**Exercise objective:**
Go through the entries below and tally the lines holding "Definition"; please reply with the number only.

**Supplied entries:**
━━━━
Definition merge (target source : Spiel.t) : Spiel.t :=
  Spiel.mk
    (orElse (Spiel.id source) (Spiel.id target))
    (orElse (Spiel.version source) (Spiel.version target))
    (Spiel.barcode source)
    (orElse (Spiel.rating source) (Spiel.rating target))
    (orElse (Spiel.art source) (Spiel.art target))
    (Spiel.preis source)
    (orElse (Spiel.rabatt source) (Spiel.rabatt target))
    (orElse (Spiel.lieferbar source) (Spiel.lieferbar target))
    (orElse (Spiel.datum source) (Spiel.datum target))
    (orElse (Spiel.homepage source) (Spiel.homepage target))
    (orElse (Spiel.schlagwoerter source) (Spiel.schlagwoerter target))
    (orElse (Spiel.name source) (Spiel.name target))
    (orElse (Spiel.bilder source) (Spiel.bilder target))
    (orElse (Spiel.erzeugt source) (Spiel.erzeugt target))
    (orElse (Spiel.aktualisiert source) (Spiel.aktualisiert target)).

Definition hasNameId (nameId : Z) (row : Row) : bool :=
  match Spiel.name (row_data row) with
  | Some n => bool_decide (Name.id n = Some nameId)
  | None => false
  end.

(** [transactionalMgr.delete(Name, nameId)]. *)
Definition deleteName (nameId : Z) : M unit :=
  fun st =>
    (inr tt,
     emit (DbDeleteName nameId)
       (setSpiele
          ((fun row =>
              if hasNameId nameId row
              then mkRow (row_version row)
                     (Spiel.withRelations None (Spiel.bilder (row_data row))
                        (row_data row))
              else row) <$> spiele st) st)).

(** [transactionalMgr.delete(Bild, bildId)]. *)
Definition deleteBild (bildId : Z) : M unit :=
  fun st =>
    (inr tt,
     emit (DbDeleteBild bildId)
       (setSpiele
          ((fun row =>
              mkRow (row_version row)
                (Spiel.withRelations (Spiel.name (row_data row))
                   (filter (fun b => Bild.id b ≠ Some bildId)
                      <$> Spiel.bilder (row_data row))
                   (row_data row))) <$> spiele st) st)).

(** [transactionalMgr.delete(Spiel, id)]; the result is the [affected] count
    of the [DeleteResult]. *)
Definition deleteSpiel (id : Z) : M (option Z) :=
  fun st =>
    (inr (Some match spiele st !! id with Some _ => 1 | None => 0 end),
     emit (DbDeleteSpiel id) (setSpiele (delete id (spiele st)) st)).

End Repo.

(** ** The read service ([SpielReadService]) *)

Module SpielReadService.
━━━━
**Task output:**
5